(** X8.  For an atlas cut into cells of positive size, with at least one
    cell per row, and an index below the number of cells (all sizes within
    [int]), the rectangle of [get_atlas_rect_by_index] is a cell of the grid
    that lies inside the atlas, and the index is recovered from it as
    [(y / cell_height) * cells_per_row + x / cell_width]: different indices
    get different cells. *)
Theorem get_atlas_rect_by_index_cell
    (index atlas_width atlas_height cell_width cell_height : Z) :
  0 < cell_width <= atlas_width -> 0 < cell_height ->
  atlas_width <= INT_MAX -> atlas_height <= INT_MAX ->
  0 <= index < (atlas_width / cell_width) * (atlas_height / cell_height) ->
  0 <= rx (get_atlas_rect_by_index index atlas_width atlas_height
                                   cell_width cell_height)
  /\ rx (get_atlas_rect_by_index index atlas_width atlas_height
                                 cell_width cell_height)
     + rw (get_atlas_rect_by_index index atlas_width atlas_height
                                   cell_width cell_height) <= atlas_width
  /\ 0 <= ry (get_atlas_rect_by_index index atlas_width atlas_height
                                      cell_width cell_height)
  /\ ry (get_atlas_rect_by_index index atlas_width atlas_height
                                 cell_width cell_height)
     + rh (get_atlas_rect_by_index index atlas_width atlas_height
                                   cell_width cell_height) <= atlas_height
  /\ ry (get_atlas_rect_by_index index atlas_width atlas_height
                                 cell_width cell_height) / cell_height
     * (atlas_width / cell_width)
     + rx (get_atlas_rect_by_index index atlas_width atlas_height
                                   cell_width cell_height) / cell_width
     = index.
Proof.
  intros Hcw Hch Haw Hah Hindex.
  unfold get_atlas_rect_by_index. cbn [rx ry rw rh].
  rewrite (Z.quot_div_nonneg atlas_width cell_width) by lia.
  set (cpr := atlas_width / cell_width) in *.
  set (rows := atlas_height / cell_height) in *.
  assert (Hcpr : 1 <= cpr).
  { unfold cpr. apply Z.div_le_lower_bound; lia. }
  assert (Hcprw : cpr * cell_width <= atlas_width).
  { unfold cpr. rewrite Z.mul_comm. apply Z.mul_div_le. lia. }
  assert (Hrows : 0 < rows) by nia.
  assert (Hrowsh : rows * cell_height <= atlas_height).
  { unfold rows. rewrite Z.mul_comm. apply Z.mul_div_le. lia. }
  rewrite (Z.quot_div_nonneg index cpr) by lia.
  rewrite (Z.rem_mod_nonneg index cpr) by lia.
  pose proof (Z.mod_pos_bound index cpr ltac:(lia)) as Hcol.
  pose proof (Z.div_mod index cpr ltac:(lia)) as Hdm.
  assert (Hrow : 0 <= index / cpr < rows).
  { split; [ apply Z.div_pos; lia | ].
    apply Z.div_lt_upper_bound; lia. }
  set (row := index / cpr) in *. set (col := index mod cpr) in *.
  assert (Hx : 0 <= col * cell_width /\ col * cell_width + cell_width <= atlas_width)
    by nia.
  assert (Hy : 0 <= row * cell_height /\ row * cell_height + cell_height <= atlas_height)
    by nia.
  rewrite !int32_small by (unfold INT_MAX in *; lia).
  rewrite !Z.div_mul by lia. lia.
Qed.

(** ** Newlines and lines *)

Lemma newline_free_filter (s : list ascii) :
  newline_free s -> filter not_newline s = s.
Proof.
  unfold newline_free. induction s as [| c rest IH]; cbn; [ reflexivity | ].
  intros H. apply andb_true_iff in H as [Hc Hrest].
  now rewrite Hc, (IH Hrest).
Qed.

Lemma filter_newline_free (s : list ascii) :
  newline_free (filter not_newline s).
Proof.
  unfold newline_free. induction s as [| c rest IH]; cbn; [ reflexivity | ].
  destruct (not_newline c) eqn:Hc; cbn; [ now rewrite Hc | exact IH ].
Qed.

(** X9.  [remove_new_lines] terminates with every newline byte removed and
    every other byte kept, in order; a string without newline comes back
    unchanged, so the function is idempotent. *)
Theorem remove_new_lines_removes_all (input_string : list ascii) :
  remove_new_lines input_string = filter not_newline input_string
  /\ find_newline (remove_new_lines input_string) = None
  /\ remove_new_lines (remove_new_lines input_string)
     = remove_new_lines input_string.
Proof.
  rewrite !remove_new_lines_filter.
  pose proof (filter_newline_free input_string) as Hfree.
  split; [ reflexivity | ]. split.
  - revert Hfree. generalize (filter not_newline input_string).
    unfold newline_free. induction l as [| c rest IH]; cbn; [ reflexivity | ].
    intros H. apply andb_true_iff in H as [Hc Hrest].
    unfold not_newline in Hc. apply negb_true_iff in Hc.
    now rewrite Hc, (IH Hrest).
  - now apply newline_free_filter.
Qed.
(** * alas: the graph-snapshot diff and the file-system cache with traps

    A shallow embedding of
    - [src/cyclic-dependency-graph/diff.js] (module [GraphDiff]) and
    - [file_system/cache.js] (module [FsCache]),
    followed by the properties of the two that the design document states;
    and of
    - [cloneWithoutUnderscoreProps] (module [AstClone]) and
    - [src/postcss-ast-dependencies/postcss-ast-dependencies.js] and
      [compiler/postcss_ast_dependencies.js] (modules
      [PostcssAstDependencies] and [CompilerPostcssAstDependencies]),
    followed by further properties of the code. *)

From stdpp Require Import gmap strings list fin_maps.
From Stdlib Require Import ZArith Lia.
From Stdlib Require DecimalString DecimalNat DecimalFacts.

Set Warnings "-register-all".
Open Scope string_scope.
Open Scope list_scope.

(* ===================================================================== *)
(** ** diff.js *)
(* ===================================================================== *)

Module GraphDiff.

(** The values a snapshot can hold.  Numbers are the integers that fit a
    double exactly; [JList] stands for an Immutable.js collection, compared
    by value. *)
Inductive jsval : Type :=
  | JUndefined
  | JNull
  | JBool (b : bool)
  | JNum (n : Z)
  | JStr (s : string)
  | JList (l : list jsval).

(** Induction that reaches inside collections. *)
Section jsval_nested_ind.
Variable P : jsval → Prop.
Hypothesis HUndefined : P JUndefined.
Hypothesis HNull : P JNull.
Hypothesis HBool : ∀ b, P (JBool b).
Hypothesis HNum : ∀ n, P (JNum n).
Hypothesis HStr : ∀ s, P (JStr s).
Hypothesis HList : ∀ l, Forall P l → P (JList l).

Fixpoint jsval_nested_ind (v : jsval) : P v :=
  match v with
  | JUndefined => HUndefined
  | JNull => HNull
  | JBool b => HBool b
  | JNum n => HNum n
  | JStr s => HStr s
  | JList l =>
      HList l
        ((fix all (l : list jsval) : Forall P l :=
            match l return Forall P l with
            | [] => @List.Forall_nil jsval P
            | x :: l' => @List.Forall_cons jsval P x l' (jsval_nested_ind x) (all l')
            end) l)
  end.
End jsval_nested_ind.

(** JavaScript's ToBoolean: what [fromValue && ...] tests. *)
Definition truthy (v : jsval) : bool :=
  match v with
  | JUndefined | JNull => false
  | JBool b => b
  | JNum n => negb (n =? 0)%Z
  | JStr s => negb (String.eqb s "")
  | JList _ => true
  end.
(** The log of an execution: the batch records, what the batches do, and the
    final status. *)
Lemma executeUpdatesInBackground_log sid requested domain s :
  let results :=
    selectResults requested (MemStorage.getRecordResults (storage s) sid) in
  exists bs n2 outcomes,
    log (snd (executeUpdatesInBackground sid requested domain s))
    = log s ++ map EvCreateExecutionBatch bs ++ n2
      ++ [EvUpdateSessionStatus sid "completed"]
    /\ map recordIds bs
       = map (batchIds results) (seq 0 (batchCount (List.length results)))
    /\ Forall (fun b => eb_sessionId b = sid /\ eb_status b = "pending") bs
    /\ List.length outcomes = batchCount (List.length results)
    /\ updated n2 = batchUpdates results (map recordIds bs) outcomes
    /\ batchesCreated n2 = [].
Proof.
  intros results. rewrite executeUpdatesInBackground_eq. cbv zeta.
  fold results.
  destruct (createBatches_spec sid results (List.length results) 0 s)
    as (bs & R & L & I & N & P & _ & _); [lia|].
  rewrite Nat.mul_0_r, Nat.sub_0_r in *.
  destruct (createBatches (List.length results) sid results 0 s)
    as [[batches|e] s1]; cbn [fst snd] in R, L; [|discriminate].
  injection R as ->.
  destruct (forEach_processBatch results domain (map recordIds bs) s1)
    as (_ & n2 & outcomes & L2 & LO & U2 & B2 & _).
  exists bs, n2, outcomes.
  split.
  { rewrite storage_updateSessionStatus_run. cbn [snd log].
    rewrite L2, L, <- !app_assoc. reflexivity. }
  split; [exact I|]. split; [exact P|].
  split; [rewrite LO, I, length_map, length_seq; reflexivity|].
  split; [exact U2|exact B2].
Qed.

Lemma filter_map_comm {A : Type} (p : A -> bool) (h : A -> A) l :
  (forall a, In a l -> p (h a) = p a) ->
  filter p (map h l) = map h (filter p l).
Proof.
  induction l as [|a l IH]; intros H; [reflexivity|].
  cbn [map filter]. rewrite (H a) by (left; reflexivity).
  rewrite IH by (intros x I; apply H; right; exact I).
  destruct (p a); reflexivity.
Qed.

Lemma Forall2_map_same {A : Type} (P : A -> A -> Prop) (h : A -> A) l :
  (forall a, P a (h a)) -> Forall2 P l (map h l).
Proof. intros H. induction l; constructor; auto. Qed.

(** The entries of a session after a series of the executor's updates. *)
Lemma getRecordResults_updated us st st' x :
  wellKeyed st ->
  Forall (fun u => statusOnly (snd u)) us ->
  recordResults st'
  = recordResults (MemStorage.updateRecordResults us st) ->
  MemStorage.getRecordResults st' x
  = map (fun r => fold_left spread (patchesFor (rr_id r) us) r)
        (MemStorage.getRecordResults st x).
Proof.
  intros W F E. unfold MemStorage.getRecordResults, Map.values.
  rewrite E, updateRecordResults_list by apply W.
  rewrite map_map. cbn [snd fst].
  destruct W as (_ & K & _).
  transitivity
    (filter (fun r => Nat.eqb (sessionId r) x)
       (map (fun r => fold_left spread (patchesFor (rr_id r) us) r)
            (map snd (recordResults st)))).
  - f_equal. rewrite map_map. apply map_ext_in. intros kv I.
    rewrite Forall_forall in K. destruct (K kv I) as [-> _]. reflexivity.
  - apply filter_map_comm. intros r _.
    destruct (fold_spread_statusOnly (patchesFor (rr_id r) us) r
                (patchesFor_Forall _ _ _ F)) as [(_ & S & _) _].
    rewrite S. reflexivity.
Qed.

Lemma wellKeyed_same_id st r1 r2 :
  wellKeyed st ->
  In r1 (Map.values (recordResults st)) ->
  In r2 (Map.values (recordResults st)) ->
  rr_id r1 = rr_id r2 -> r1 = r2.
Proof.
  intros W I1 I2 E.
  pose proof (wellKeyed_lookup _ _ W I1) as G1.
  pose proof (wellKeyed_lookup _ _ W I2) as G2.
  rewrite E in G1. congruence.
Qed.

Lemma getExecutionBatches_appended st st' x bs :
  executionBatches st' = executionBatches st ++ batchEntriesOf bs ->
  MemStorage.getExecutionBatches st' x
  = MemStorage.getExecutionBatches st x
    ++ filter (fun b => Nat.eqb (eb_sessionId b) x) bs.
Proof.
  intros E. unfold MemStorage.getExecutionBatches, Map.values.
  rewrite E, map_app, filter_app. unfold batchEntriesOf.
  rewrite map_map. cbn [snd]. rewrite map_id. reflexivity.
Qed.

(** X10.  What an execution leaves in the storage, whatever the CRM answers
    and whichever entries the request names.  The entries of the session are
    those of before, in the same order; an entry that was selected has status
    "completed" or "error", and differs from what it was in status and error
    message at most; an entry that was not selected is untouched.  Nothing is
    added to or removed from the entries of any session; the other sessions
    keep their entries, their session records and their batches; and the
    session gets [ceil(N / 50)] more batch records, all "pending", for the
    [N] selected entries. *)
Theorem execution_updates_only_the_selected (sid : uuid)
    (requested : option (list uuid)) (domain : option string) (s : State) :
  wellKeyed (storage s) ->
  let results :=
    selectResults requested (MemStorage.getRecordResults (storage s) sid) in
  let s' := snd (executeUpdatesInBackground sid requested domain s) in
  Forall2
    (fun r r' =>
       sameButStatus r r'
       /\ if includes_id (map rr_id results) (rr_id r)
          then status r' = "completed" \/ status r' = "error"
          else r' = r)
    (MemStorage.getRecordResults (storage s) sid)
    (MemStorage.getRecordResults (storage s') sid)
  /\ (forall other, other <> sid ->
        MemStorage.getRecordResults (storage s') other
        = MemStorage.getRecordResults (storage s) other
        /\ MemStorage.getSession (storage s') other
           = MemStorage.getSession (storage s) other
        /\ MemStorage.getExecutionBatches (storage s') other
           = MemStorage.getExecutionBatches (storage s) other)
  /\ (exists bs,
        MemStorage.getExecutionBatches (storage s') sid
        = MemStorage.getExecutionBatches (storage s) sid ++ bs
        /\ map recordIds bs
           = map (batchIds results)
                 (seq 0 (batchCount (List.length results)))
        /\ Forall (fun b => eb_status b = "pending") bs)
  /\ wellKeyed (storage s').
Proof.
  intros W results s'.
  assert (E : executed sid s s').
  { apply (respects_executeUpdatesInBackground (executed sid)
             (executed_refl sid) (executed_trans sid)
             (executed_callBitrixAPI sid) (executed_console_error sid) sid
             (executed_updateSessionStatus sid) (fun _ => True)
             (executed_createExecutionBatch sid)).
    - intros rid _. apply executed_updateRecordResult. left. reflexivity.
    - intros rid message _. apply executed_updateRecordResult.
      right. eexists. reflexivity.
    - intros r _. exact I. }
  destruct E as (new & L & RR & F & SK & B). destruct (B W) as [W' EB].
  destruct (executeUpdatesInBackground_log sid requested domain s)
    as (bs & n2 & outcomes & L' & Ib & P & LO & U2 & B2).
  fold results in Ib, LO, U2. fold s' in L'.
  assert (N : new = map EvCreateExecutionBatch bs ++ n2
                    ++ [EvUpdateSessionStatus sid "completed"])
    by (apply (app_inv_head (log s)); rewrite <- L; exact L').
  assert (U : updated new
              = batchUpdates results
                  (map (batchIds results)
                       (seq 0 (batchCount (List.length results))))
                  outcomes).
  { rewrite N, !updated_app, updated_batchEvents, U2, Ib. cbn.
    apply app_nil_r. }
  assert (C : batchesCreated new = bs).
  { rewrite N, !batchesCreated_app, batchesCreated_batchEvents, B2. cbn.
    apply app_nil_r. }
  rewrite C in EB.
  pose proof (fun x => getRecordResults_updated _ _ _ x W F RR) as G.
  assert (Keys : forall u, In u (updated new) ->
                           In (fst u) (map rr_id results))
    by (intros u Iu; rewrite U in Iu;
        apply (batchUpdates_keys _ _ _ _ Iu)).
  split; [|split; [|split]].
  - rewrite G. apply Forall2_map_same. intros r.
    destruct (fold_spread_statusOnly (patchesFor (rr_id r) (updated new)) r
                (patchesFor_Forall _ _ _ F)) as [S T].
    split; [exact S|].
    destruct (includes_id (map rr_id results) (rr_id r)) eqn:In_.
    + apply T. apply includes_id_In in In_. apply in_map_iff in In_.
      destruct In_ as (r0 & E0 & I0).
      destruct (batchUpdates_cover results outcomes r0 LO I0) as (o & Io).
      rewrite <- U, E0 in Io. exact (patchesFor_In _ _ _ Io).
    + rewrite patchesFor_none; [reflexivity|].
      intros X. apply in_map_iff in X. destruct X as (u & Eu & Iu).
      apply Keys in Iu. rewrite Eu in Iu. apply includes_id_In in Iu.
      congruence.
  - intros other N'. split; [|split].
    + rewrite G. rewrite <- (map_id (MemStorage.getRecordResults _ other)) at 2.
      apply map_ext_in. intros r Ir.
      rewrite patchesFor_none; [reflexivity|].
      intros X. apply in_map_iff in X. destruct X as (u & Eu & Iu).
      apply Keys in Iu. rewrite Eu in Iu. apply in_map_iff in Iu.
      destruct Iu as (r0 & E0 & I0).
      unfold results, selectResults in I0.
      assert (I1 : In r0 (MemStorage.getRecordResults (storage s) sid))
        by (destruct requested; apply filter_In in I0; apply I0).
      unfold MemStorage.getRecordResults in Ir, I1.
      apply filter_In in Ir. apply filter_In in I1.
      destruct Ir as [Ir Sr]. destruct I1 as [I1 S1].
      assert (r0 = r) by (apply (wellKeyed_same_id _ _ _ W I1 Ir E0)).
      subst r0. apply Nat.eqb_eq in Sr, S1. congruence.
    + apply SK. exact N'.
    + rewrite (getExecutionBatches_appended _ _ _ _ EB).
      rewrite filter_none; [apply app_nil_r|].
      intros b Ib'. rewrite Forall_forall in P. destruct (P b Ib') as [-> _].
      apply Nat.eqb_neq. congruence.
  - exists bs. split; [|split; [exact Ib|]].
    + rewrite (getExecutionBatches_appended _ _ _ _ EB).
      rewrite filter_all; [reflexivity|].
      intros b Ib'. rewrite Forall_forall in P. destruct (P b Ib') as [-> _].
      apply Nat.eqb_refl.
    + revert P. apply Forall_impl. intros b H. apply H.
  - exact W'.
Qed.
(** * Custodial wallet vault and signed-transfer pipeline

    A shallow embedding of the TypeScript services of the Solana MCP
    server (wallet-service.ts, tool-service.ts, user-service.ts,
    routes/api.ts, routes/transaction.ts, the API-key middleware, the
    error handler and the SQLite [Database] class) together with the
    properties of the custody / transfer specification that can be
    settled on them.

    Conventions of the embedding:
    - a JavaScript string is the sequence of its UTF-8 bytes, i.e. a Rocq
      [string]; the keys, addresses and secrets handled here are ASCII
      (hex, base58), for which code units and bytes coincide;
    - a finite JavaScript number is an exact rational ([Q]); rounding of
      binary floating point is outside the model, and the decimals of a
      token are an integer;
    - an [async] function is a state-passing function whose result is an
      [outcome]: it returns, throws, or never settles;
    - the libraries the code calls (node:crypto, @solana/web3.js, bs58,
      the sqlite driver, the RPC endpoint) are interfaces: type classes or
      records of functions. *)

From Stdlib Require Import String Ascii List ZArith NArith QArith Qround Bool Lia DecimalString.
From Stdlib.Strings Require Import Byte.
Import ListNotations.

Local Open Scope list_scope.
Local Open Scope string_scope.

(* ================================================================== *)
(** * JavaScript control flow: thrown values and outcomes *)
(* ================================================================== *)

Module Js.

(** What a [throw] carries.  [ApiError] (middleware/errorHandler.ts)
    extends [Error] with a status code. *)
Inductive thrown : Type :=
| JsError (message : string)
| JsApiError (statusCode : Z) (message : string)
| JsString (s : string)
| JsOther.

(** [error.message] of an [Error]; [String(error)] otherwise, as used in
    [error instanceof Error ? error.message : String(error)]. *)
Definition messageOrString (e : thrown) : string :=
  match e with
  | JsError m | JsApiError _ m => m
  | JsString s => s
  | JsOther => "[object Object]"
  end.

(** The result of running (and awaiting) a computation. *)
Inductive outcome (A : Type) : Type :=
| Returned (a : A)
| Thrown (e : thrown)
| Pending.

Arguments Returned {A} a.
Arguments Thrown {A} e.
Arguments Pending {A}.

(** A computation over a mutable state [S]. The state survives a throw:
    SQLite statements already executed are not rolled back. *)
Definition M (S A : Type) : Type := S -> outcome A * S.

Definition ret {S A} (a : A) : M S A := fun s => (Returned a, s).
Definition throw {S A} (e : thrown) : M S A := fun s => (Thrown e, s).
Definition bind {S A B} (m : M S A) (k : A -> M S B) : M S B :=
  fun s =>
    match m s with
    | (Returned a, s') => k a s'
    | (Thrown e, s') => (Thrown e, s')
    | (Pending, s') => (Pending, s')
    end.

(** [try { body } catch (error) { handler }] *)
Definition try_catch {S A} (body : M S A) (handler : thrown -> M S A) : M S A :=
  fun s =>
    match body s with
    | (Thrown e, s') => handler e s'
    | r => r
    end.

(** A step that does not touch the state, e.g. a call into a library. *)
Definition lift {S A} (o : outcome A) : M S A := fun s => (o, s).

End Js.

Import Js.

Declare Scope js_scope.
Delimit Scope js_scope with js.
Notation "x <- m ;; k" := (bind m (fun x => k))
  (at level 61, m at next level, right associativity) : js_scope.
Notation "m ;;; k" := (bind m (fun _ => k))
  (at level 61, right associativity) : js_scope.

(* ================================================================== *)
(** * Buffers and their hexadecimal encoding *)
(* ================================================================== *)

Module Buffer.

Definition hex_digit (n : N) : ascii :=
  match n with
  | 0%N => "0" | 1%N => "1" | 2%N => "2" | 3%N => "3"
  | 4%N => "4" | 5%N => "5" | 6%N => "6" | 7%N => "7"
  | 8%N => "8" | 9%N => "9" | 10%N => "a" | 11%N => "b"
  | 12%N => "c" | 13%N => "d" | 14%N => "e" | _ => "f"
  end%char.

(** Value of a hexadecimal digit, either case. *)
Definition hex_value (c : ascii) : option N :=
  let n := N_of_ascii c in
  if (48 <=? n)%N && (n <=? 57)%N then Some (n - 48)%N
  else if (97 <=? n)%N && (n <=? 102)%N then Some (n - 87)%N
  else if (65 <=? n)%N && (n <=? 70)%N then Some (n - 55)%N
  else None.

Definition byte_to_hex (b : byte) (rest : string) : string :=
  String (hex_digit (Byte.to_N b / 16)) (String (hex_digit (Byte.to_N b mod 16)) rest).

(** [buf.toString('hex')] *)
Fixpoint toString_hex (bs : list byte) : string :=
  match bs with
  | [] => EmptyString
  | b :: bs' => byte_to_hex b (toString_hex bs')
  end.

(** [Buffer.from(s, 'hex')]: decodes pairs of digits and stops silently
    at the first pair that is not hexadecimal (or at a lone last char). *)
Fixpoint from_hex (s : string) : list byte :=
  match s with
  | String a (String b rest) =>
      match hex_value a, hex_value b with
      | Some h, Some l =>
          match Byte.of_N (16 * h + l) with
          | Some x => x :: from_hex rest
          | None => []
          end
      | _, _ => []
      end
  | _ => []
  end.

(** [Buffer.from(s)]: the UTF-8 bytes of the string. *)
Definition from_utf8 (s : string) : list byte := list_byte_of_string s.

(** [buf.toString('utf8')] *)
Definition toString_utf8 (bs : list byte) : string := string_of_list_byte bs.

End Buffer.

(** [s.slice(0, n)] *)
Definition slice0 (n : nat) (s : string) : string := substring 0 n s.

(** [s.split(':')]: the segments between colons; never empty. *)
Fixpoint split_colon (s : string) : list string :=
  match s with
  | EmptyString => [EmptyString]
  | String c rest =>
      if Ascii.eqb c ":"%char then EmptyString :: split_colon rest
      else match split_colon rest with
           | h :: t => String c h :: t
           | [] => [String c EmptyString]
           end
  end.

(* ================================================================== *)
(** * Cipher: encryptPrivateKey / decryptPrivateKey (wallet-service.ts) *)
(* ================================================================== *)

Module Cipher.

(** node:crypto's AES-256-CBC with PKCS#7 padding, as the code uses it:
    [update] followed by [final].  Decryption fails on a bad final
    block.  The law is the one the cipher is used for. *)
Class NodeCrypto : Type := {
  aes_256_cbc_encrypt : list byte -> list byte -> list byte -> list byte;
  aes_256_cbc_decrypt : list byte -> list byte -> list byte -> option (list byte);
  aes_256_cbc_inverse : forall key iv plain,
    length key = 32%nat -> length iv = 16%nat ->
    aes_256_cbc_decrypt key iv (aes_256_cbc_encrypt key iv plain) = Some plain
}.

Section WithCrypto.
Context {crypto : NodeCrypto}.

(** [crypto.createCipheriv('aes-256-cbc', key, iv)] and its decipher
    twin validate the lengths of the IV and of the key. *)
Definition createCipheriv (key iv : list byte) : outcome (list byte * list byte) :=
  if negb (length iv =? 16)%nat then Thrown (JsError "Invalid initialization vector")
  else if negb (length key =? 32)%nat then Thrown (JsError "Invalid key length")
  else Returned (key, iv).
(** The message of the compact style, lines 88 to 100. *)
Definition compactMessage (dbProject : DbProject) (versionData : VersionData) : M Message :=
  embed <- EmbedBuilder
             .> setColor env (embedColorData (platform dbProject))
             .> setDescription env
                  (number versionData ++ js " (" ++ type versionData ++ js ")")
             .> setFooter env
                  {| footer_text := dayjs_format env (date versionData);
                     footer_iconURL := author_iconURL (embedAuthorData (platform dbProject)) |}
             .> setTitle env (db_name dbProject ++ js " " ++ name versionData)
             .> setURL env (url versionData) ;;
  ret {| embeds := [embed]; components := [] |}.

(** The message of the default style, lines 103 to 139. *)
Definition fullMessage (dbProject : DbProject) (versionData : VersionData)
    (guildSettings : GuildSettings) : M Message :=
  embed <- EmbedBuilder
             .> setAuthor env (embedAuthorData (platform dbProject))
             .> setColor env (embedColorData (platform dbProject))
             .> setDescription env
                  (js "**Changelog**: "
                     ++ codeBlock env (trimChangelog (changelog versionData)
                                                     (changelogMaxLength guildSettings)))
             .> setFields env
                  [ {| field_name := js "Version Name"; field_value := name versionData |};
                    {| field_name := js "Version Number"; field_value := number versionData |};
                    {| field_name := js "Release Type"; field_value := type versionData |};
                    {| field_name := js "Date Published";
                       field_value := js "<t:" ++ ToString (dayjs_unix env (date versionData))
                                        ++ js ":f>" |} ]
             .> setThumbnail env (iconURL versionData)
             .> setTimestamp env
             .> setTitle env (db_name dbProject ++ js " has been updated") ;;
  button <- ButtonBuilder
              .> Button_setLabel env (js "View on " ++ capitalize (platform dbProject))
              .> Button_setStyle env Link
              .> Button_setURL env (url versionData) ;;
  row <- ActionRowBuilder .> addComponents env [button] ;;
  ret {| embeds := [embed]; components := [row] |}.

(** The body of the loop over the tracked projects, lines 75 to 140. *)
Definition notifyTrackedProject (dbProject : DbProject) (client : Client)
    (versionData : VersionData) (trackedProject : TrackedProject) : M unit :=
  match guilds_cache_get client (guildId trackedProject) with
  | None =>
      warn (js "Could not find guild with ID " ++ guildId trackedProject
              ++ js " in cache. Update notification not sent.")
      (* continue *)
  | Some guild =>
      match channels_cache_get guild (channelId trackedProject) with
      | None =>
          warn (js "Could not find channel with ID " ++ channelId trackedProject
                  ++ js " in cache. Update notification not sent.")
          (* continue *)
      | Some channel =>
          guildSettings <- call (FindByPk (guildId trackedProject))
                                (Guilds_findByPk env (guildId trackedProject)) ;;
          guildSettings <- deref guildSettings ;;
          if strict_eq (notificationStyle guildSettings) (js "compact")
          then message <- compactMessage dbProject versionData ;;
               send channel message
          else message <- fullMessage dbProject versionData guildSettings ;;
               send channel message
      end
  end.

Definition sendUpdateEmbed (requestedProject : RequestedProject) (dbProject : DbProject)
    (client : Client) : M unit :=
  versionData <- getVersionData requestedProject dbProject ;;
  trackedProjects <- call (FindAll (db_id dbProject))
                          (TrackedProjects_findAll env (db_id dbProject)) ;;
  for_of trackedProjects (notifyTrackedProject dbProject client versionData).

-*-

* Exercise
Where does the string "Theorem" appear in the records above? Show every line that holds it.

* Answer to the problem
Theorem get_atlas_rect_by_index_cell
Theorem remove_new_lines_removes_all (input_string : list ascii) :
Theorem execution_updates_only_the_selected (sid : uuid)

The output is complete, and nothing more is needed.